Your objective: Produce as output only the lines below starting at the line with "2%nat ∧ bytes raw" and continuing through the line with "bytes (type_into ty).2.", each one exactly as written.

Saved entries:
+-------+

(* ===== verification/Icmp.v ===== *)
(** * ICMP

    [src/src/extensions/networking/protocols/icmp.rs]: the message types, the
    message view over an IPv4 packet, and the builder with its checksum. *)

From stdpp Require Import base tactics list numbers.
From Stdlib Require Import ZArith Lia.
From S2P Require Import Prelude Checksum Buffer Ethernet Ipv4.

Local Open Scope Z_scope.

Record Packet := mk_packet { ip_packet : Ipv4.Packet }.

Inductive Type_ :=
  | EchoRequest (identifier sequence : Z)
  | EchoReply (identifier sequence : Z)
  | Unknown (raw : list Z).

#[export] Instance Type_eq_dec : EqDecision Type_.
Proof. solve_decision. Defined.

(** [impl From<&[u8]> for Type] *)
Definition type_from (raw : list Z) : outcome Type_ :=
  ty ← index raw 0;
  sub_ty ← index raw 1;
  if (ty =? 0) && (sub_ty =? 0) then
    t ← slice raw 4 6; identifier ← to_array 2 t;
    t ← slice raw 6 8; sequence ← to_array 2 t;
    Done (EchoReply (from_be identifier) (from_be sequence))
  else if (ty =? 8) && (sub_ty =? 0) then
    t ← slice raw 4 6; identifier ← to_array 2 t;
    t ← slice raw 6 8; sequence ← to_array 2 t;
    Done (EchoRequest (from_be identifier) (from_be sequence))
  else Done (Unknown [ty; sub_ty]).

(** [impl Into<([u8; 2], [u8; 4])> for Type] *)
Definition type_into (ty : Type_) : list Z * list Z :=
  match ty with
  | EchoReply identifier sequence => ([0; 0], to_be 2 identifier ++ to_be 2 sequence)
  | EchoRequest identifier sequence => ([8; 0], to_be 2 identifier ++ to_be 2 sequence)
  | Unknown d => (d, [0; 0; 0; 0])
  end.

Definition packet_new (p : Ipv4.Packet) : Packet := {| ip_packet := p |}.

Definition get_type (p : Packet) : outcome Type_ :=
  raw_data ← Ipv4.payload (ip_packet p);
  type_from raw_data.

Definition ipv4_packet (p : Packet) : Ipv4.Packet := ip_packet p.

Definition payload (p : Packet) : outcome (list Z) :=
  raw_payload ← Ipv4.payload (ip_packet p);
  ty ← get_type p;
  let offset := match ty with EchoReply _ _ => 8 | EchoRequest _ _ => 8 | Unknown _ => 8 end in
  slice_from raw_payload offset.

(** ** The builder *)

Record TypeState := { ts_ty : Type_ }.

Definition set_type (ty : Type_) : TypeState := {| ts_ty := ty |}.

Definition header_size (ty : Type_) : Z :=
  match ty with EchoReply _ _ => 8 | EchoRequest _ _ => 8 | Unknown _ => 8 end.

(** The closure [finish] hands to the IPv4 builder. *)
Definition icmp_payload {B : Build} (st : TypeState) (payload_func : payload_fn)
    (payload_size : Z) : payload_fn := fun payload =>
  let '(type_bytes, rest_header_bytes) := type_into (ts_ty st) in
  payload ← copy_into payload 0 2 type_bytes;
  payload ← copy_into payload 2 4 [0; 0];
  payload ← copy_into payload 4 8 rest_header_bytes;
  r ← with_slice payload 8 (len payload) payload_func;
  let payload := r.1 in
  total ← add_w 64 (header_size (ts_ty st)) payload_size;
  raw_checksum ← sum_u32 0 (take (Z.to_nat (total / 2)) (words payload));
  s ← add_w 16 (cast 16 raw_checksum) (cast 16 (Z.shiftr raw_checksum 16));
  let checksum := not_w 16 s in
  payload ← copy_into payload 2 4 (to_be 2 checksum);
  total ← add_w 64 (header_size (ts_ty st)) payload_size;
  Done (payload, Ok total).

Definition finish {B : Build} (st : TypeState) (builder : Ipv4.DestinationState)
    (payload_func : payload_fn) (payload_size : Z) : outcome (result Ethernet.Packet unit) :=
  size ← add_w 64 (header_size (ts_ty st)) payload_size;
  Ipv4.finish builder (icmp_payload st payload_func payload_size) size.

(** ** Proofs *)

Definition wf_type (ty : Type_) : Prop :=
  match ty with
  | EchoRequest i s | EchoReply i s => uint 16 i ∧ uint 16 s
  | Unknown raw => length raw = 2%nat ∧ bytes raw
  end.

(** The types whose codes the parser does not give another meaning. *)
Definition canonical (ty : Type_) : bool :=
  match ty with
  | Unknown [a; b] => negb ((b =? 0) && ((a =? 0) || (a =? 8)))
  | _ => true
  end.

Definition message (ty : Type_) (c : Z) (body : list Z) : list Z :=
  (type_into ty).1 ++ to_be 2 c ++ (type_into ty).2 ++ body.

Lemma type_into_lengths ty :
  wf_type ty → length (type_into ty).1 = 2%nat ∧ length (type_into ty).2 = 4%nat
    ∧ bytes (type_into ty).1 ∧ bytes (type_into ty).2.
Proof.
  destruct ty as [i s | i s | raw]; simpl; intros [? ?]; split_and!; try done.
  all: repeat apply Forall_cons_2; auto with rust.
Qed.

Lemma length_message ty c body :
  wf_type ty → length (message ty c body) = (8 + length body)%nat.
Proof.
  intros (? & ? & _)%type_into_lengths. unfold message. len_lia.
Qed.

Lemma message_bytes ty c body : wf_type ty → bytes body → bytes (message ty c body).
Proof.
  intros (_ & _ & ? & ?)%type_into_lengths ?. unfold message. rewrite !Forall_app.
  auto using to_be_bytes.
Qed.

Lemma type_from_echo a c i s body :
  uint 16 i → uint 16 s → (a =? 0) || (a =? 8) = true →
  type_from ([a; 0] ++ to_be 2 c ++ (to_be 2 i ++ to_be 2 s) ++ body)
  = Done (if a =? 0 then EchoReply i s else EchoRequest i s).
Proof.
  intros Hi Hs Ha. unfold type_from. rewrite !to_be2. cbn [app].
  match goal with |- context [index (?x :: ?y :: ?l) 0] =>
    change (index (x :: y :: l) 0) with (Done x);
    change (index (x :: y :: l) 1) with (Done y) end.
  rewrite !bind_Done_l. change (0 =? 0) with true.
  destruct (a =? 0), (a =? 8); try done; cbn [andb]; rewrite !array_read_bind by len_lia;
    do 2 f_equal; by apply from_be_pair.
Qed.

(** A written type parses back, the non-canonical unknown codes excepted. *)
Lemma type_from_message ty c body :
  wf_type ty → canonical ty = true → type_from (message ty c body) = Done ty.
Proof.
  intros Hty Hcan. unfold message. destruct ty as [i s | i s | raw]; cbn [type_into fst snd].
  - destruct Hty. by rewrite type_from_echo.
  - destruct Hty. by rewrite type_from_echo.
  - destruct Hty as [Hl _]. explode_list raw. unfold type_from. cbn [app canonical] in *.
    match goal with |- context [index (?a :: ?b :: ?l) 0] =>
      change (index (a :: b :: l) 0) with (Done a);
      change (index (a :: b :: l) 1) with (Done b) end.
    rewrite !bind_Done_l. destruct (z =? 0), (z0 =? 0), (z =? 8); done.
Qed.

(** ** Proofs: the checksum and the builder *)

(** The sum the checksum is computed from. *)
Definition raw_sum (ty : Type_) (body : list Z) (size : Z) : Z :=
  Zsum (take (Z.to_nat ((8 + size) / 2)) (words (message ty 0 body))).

+-------+

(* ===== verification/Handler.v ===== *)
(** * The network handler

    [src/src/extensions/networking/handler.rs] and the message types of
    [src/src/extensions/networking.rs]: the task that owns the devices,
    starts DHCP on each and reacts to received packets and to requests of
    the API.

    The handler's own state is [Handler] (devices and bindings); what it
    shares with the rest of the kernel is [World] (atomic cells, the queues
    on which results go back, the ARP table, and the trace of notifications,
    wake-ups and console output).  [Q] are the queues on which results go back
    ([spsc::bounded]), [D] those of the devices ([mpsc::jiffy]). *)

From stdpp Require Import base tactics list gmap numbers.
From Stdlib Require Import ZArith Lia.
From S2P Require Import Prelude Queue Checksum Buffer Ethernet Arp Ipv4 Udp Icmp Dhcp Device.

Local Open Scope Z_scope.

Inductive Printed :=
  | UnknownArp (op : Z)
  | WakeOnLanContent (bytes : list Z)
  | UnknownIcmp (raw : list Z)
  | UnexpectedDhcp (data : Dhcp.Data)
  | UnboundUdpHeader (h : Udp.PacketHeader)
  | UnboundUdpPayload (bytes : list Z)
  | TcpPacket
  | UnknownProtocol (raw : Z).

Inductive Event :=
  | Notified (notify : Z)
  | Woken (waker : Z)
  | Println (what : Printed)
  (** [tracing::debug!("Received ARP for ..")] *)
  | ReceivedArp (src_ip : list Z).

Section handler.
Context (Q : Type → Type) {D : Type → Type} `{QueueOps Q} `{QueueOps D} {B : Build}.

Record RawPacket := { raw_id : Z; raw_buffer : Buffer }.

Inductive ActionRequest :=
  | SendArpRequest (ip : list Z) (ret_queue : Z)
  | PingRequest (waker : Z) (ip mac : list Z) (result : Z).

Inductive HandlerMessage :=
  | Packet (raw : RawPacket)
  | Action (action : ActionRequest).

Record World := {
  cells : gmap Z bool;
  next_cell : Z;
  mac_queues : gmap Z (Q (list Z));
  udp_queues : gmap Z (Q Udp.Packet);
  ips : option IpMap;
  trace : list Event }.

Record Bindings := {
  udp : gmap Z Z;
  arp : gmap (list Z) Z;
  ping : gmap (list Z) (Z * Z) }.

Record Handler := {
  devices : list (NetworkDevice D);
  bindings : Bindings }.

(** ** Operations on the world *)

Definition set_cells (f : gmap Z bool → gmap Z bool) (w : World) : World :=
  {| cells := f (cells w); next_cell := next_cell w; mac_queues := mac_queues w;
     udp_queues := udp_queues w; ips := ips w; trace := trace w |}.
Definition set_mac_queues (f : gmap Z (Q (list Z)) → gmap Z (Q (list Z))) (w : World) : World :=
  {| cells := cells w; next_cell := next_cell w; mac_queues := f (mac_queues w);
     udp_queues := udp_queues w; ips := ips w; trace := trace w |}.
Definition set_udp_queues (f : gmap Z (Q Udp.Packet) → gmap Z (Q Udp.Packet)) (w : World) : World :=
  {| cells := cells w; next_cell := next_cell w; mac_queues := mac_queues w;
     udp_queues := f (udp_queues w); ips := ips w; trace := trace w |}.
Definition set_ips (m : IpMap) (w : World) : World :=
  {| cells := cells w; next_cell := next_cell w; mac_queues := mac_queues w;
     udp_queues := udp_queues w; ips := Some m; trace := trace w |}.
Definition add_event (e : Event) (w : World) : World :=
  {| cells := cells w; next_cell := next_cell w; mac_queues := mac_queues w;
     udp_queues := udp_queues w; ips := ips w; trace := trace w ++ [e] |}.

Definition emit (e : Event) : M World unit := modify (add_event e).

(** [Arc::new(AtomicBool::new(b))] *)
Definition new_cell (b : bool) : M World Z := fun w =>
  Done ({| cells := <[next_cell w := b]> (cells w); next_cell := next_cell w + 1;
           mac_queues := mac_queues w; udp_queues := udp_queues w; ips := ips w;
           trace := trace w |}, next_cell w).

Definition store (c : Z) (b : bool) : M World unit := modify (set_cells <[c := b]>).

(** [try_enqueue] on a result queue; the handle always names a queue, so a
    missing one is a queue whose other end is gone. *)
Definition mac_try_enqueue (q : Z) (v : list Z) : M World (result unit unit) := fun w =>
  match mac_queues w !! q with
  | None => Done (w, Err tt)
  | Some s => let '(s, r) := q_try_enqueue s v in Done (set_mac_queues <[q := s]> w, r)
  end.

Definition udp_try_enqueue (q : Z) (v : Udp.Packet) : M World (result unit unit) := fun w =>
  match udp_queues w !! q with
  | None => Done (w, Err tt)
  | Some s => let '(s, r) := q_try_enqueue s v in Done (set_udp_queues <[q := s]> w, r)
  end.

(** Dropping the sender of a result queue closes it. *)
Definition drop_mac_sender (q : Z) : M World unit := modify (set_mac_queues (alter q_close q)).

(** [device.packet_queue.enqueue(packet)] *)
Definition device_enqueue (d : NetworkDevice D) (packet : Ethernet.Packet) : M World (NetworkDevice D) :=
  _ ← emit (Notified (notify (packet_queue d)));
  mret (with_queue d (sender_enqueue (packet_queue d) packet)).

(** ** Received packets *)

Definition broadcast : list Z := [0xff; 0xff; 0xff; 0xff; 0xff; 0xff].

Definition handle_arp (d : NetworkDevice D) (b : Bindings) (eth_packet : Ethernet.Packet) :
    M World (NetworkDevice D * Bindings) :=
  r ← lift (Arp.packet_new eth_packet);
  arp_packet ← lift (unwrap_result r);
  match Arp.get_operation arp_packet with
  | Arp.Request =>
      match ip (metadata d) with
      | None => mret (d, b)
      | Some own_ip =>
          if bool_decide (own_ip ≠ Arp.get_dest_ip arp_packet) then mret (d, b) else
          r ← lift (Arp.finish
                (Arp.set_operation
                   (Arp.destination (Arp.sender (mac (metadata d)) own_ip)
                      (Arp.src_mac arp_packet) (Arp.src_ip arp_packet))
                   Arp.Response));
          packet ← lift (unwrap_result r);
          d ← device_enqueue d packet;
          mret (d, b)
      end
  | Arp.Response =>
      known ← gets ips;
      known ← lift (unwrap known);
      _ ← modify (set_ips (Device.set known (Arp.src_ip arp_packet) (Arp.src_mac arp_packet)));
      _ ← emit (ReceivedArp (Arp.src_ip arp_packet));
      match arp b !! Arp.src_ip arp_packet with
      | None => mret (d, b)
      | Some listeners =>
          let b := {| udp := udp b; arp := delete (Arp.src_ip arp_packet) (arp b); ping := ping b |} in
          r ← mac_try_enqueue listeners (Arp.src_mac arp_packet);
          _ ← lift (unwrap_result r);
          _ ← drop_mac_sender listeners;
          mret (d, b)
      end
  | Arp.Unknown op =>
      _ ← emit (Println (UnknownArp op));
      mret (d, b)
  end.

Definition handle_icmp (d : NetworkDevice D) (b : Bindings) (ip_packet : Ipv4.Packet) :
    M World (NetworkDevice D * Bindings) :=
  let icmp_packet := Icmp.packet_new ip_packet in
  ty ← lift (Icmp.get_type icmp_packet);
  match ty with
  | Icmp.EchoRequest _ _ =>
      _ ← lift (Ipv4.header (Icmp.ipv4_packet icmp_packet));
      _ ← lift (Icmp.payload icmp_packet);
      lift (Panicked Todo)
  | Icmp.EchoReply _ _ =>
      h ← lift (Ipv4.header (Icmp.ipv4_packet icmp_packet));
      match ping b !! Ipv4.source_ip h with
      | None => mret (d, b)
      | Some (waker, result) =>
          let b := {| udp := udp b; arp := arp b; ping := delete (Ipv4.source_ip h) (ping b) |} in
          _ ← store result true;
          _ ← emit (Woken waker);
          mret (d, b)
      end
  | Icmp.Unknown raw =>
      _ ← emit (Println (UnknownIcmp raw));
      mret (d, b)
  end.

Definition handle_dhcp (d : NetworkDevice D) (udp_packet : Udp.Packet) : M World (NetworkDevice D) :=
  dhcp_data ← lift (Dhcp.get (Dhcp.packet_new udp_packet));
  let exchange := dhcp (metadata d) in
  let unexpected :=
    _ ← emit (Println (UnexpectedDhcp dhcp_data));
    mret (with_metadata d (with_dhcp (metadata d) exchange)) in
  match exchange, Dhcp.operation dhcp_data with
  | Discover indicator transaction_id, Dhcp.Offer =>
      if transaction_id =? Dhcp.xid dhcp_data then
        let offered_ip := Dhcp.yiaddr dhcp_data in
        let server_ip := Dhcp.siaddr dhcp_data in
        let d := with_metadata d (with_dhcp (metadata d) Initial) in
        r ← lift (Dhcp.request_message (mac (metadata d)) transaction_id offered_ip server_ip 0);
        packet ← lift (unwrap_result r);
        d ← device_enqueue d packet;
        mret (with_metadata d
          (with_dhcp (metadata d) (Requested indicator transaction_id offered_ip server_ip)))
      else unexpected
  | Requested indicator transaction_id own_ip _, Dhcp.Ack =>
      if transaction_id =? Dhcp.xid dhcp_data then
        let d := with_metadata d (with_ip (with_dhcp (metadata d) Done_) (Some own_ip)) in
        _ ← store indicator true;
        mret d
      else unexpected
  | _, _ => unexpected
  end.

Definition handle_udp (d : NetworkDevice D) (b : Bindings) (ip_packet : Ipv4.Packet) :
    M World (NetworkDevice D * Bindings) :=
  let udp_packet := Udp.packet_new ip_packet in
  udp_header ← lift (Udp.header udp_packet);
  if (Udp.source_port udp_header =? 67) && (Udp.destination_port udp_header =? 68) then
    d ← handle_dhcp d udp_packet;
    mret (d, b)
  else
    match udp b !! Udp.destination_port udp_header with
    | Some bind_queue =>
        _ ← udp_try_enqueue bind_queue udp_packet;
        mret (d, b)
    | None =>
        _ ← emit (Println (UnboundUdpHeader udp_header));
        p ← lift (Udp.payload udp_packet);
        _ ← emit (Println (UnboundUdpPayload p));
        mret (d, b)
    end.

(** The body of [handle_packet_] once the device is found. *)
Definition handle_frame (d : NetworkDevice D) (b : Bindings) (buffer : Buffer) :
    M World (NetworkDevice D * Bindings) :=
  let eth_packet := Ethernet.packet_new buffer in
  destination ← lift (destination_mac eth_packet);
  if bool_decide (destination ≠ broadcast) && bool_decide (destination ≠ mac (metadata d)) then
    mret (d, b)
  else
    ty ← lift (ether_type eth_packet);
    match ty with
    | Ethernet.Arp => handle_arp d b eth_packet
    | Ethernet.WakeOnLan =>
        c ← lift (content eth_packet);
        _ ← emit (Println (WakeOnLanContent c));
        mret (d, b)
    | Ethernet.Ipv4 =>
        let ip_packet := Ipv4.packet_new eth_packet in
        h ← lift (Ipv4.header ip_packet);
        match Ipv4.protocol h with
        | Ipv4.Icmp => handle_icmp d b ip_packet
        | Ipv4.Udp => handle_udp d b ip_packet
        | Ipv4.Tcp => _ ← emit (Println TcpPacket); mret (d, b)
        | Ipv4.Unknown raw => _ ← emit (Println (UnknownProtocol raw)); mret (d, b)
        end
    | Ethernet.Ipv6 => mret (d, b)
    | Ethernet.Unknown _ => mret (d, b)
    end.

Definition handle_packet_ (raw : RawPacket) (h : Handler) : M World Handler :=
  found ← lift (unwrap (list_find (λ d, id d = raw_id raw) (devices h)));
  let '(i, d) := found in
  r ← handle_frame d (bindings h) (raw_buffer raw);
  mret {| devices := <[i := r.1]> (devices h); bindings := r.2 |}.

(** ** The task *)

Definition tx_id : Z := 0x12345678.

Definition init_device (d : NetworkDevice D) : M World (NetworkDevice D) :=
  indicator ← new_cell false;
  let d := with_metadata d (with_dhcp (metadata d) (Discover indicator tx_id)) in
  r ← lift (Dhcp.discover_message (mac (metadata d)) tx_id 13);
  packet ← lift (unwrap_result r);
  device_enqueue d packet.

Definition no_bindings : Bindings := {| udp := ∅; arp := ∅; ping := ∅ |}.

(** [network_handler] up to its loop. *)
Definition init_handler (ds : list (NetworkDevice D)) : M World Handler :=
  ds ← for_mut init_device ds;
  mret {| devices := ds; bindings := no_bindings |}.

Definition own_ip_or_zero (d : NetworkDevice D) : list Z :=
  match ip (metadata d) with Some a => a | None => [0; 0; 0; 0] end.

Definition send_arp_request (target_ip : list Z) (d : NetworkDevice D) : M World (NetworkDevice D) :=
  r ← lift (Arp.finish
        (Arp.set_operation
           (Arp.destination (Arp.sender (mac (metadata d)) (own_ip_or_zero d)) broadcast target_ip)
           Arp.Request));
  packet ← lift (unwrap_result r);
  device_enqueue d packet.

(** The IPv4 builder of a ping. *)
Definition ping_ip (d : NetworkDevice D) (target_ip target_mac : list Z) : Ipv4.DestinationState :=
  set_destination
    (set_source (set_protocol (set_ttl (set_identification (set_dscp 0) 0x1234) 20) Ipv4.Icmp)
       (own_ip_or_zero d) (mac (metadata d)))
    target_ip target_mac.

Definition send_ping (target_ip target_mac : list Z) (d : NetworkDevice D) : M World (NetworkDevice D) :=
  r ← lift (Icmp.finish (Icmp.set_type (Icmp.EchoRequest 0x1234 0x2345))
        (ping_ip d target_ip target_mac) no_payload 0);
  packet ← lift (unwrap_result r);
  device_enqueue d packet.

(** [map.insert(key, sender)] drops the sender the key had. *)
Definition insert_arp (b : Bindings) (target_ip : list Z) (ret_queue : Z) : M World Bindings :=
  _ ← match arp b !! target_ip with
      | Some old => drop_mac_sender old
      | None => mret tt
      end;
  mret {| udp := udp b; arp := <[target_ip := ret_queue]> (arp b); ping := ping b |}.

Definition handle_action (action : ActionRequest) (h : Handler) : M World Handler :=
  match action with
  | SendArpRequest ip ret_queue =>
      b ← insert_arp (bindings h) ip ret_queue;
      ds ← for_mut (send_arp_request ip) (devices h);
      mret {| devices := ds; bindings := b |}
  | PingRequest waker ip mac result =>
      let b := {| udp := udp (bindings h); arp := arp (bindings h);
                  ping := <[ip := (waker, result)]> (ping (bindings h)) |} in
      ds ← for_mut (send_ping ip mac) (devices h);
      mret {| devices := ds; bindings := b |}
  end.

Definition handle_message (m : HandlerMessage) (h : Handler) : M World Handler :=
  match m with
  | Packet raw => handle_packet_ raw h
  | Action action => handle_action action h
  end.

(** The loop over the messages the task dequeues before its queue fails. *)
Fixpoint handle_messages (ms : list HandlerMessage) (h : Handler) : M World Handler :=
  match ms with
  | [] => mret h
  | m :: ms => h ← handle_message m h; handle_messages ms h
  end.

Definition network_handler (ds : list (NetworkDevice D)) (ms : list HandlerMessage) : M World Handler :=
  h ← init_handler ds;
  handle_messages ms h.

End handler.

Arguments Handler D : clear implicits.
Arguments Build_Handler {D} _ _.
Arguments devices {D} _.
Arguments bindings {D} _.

+-------+

Answer box:
  | Unknown raw => length raw = 2%nat ∧ bytes raw
  end.

(** The types whose codes the parser does not give another meaning. *)
Definition canonical (ty : Type_) : bool :=
  match ty with
  | Unknown [a; b] => negb ((b =? 0) && ((a =? 0) || (a =? 8)))
  | _ => true
  end.

Definition message (ty : Type_) (c : Z) (body : list Z) : list Z :=
  (type_into ty).1 ++ to_be 2 c ++ (type_into ty).2 ++ body.

Lemma type_into_lengths ty :
  wf_type ty → length (type_into ty).1 = 2%nat ∧ length (type_into ty).2 = 4%nat
    ∧ bytes (type_into ty).1 ∧ bytes (type_into ty).2.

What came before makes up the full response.